In the last couple of years, the efforts of nurses and other healthcare workers have been especially vital amid the ongoing COVID-19 pandemic. While all nurses are heroes, here are a few famous ones whose achievements helped to revolutionize the health industry and the world.

Dorothea Dix
Known as a pioneer of the nursing field, Dorothea Dix worked to improve the conditions of the mentally ill, incarcerated and indigigenous populations. She challenged how mental hospitals were giving treatment to patients, lobbied politicians for reform, and eventually helped establish asylums in multiple states. Dix volunteered during the Civil War and was later named Superintendent of Army Nurses for the Union Army.
Clara Barton
While having no formal nursing training, Clara Barton volunteered during the CIvil War by giving care and supplies to Union soldiers. After the war, Barton helped reconnect troops with their families by starting the Office of Missing Soldiers. After being exposed to the humanitarian efforts of the Red Cross in Europe, Barton returned to the U.S. and established the American Red Cross in 1881. She remained president of the organization until retiring in 1904.

Florence Nightingale
Considered the founder of modern nursing, Florence Nightingale rose to fame for her efforts training nurses during the Crimean War. She also helped improve sanitary conditions at war hospitals, which led to a major decrease in mortality rates.
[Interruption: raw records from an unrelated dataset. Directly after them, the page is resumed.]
(* ===== verification/_CoqProject ===== *)
-Q . S2P
Prelude.v
Mmu.v
Pmm.v
PmmFacts.v
PmmSpec.v
Pagecache.v
PagecacheFacts.v
Frames.v
PageTable.v
PageTableFacts.v
MemoryTheorems.v
StateMonad.v
Dlist.v
Rbtree.v
RbtreeFacts.v
RbtreeRemove.v
RbtreeTheorems.v
Hashmap.v
Bytes.v
VmArea.v
VmAreaFacts.v
Vm.v
VmPages.v
VmPageOps.v
VmOps.v
VmProtect.v
VmCow.v
VmFault.v
VmWrite.v
VmRange.v
VmBrk.v
VmFile.v
VmMove.v
VmEntry.v
VmRemap.v
VmCalls.v
VmCreate.v
VmFree.v
VmRelease.v
VmDemo.v
VmTheorems.v
PageTableTheorems.v
Siphash.v
Netbuf.v
NetbufFacts.v
NetbufOps.v
Checksum.v
NetbufTheorems.v
PktStore.v
Netqueue.v
Sockbuf.v
TcpVar.v
TcpSack.v
TcpOptions.v
TcpReass.v
Inpcb.v
InpcbFacts.v
InpcbTheorems.v
TcpCc.v
TcpConn.v
TcpConnFacts.v
TcpOutput.v
TcpSegment.v
TcpOutputFacts.v
TcpSubr.v
TcpInput.v
TcpPacket.v
TcpWire.v
TcpUsrreq.v
TcpInvariant.v
TcpSubrFacts.v
TcpInputFacts.v
TcpUsrreqFacts.v
TcpEvents.v
TcpTheorems.v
In 1860, she established the Nightingale School of Nursing, which is now part of King’s College London in England. In Nightingale’s honor, National Nurses Week ends every year on her birthday, May 12th.
Mary Eliza Mahoney
Mary Eliza Mahoney was the first African American to study and become a licensed trained nurse. In 1879, she graduated from the New England Hospital for Women and Children's Nursing School, where she had previously worked as a cook, janitor and washer. In 1908, she helped co-found the National Association of Colored Graduate Nurses (NACGN).
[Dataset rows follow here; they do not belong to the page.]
(* ===== verification/Prelude.v ===== *)
(** * HermesOS verification library

    A model of parts of the HermesOS kernel (C, under src/src/kernel/) with the
    theorems that make them correct.  The parts fall into four groups: physical
    memory with the page cache that gives pages back, page tables and the address
    spaces of processes, the data structures the kernel shares, and the network
    stack from packet buffers to TCP.

    ** How C becomes Rocq

    - A [w]-bit integer is a [Z]; what may leave the range is followed by the
      wrap-around of the type ([u8] to [u64], [s32]).  Bytes are [Z] below 256.
    - A function that may fault (an access outside an array, to a freed or null
      object, a call of a null pointer, a panic) returns an [option]; [None] is
      the fault and no error the code handles.  Error codes are results.  So a
      theorem that a function returns [Some] is one on memory safety.
    - A loop without a structural bound takes fuel; that the fuel suffices is
      part of the theorems (the fuel is what the loop runs over: the bits of a
      bitmap, the nodes of a list or tree, the pages or ports of a range, the
      bytes left to send).
    - Memory may be refused at any allocation: the answers come from an [oracle]
      over which the theorems quantify.  Fresh memory has arbitrary contents
      ([FreshStorage]).
    - Locks are the atomicity of the operation that holds them.  Statistics
      counters and wake-ups of sleeping threads are left out.
    - Constants keep the names they have in the headers; the map from definitions
      to lines of the source does not list them one by one.
    - Code outside the model is an interface: [ip_layer] (which addresses are
      local, source selection), [route_layer] (the MTU of a route), the callbacks
      of the hash map, the table of congestion control algorithms ([cc_laws]).

    ** Physical memory

    - Mmu.v: constants and address arithmetic of hardware/memory/mmu.h.
    - Pmm.v: hardware/memory/pmm.c; [pmm] is its state (the bitmap, the share
      counts, the hints), one definition per function.  PmmSpec.v is its contract,
      an allocator that counts the owners of each page.  PmmFacts.v has the
      invariant [pmm_wf] and a lemma per operation.
    - Pagecache.v and PagecacheFacts.v: drivers/fs/pagecache/pagecache.c, the
      slots of the cached files and their reclaim when pages run out.
    - MemoryTheorems.v: the boot-time scan establishes the invariant; the
      allocator refines its contract for any sequence of operations; the page and
      the run it gives are the first that are free; the count of free pages is
      exact; a page is freed by its last owner and not before; and what happens
      when a share count saturates.

    ** Page tables and address spaces

    - Frames.v: what the two files below use of the allocator, as a class
      ([Frames]) with its contract ([FramesOk]): [held] counts the owners of a
      frame besides the page cache, [spare] the frames that can be had for sure.
      pmm.c with pagecache.c is an instance.
    - PageTable.v: hardware/memory/mmu.c on memory as frames of 512 words;
      [find_table] and [map_page_in] walk and extend the four levels, [free_vm]
      releases them.  PageTableFacts.v: [walk] and [xlate] are the tables and the
      entry of an address, [pt_wf] a page map whose tables are distinct frames.
      PageTableTheorems.v: [map_page_in] changes one translation.
    - StateMonad.v: programs over a state that can fault, and [wp], their total
      correctness.
    - VmArea.v, Vm.v: hardware/memory/vm.c as such programs.  The state is the
      address space ([vm_space]: page map, tree of areas with their records, the
      break, the queue of write backs), the machine and the answers of [malloc];
      calls into a mapped file are logged.
    - VmAreaFacts.v: the tree as a sorted list of areas ([shape]); [view] gives
      the attributes of an address, whatever the cuts between areas.
    - VmPages.v, VmPageOps.v: [pages_ok o T s]: every frame has exactly the owners
      that entries, tables ([T]), queued write backs and the others of the ledger
      [o] make.  Loops over pages, write backs, new frames and copy on write.
    - VmOps.v (mapping and unmapping), VmProtect.v, VmFault.v (faults, populating),
      VmRange.v (discarding, writing back), VmBrk.v, VmEntry.v (the entry points):
      what each operation does to views, entries and contents, and why it fails.
      [credit] is the number of requests that [malloc] will grant.  VmCow.v: pages
      of private areas that can be written are not shared.
    - VmCalls.v, VmDemo.v, VmTheorems.v: sequences of calls; a new address space is
      in order; the properties.

    ** Data structures

    - Rbtree.v, RbtreeFacts.v, RbtreeRemove.v, RbtreeTheorems.v:
      utils/rbtree/rbtree.c on a heap of nodes; a tree stands for a sequence of
      nodes and stays balanced.
    - Dlist.v: utils/queue/queue.c on a heap of nodes; it refines lists.
    - Hashmap.v: utils/list/list.c; it simulates a finite map.
    - Bytes.v, Siphash.v: byte strings, and drivers/net/core/siphash.c against
      the definition of SipHash-2-4.

    ** The network stack

    - Netbuf.v, NetbufFacts.v, NetbufOps.v, NetbufTheorems.v: packet buffers,
      drivers/net/core/netbuf.c; a packet is a list of buffers, [content] its
      bytes, and each operation is characterised on them.  Checksum.v:
      drivers/net/core/checksum.c is the Internet checksum of these bytes however
      they are cut into buffers.
    - PktStore.v, Netqueue.v, Sockbuf.v: packets linked by pointers in a store;
      drivers/net/core/netqueue.c refines a bounded FIFO, and
      drivers/net/socket/sockbuf.c a byte stream or a queue of datagrams.
    - Inpcb.v, InpcbFacts.v, InpcbTheorems.v: drivers/net/inpcb/inpcb.c, the
      table of endpoints: every history keeps it well formed, demultiplexing
      finds the best match, binding gives no port twice, and the transport
      checksum is right.

    ** TCP

    - TcpVar.v: the control block [tcpcb] and the arithmetic of sequence numbers
      ([rel base x] is the distance of [x] from [base]).  TcpSack.v, TcpOptions.v,
      TcpReass.v, TcpCc.v: the scoreboard, the options, reassembly and congestion
      control, each with its properties.
    - TcpConn.v: the state [conn] of a connection: control block, internet control
      block in its table, socket, packets sent, time, memory.  The handlers are
      programs of the state monad [M], one definition per C function: TcpOutput.v
      (tcp_output.c), TcpSubr.v (tcp_subr.c and tcp_timer.c), TcpInput.v and
      TcpPacket.v (tcp_input.c), TcpUsrreq.v (tcp_usrreq.c).  Send and receive
      buffers are byte strings here; [bf_view] relates them to Sockbuf.v.
    - TcpConnFacts.v: [wp m Q s], total correctness of a program.  TcpSegment.v and
      TcpOutputFacts.v: what tcp_output.c writes, and that its loop ends.
      TcpInvariant.v: the invariant [conn_ok], which also records the state a
      handler started from; TcpSubrFacts.v, TcpInputFacts.v and TcpUsrreqFacts.v
      take it through every handler.
    - TcpEvents.v: the events of a connection (segments, timers, messages, socket
      requests), what their callers guarantee ([enabled]), what else may change
      meanwhile ([world]), and the connections reachable by them.
    - TcpWire.v, TcpTheorems.v: no event of a reachable connection faults or runs
      for ever; its state moves along the diagram of RFC 793; its sequence numbers,
      scoreboard, send buffer and references stay consistent; [tcp_output] returns
      and sends bytes of the send buffer under their sequence numbers; a segment
      sent is accepted and read back; and how acknowledged data leaves the send
      buffer, with the defect after 2^31 bytes.

    ** What is not modelled

    The kernel heap; routes, interfaces, ARP, IP, ICMP and UDP; the socket system
    calls and blocking; file systems, processes, system calls, the terminal and the
    device drivers.  Of the memory management: the TLB and its invalidation on
    other processors, control registers and page attributes, the bitmap of MMIO
    addresses.  The moves of vm_remap, the copies of vm_clone and the release of a
    space are translated; no theorem speaks of them yet.  A TCP connection is one
    among others: what the others do to the shared table is in [world], and a
    segment is taken to reach the control block that the lookup found, although
    tcp_input.c drops its lock in between.

    This file: machine integers, bits, counting, flags, tactics, the oracle. *)

From Stdlib Require Import ZArith Lia Bool.
From stdpp Require Import base list gmap.
Local Open Scope Z_scope.
(* ===== verification/PmmFacts.v ===== *)
(** * Correctness of the physical page allocator *)

From Stdlib Require Import ZArith Lia Bool.
From stdpp Require Import base list option.
From S2P Require Import Prelude Mmu Pmm.
Local Open Scope Z_scope.

(** ** The bitmap as a predicate on pages *)

Definition bm_free (bm : list Z) (page : Z) : bool :=
  match rd bm (page / 64) with
  | Some w => negb (Z.testbit w (page mod 64))
  | None => false
  end.

Definition bm_ok (bm : list Z) : Prop := Forall (is_u 64) bm.
Definition words (bm : list Z) : Z := Z.of_nat (length bm).

Lemma page_word_range bm p : 0 <= p < 64 * words bm -> 0 <= p / 64 < words bm.
Proof. intros H. split; [apply Z.div_pos; lia | apply Z.div_lt_upper_bound; lia]. Qed.

Lemma page_offset_range p : 0 <= p mod 64 < 64.
Proof. apply Z.mod_pos_bound. lia. Qed.

Lemma page_split p : p = 64 * (p / 64) + p mod 64.
Proof. apply Z.div_mod. lia. Qed.

Lemma page_eq_split p q : p / 64 = q / 64 -> p mod 64 = q mod 64 -> p = q.
Proof. intros. rewrite (page_split p), (page_split q). lia. Qed.

Lemma bm_free_range bm p : bm_free bm p = true -> 0 <= p < 64 * words bm.
Proof.
  unfold bm_free. destruct (rd bm (p / 64)) eqn:E; [| done]. intros _.
  apply rd_Some_range in E. unfold words. pose proof (page_split p).
  pose proof (page_offset_range p). lia.
Qed.

Lemma TEST_BIT_spec bm p : 0 <= p < 64 * words bm ->
  TEST_BIT bm p = Some (negb (bm_free bm p)).
Proof.
  intros Hp. unfold TEST_BIT, bm_free, BITMAP_INDEX, BITMAP_OFFSET.
  destruct (rd_is_Some bm (p / 64)) as [w ->]; [by apply page_word_range |].
  simpl. rewrite land_bit_eqb by apply page_offset_range. done.
Qed.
The NACGN worked to end discrimination in the nursing industry and was merged into the American Nurses Association in 1951.

Margaret Sanger
Regarded as the founder of the birth control movement, Margaret Sanger opened the first birth control clinic after completing a nursing program at White Plains Hospital in New York. Sanger lobbied for the legalization of contraceptives and funded research that eventually led to the development of the first FDA-approved oral contraceptive in 1960. A lifelong advocate for reproductive rights, Sanger founded the American Birth Control League, which later became Planned Parenthood Federation of America.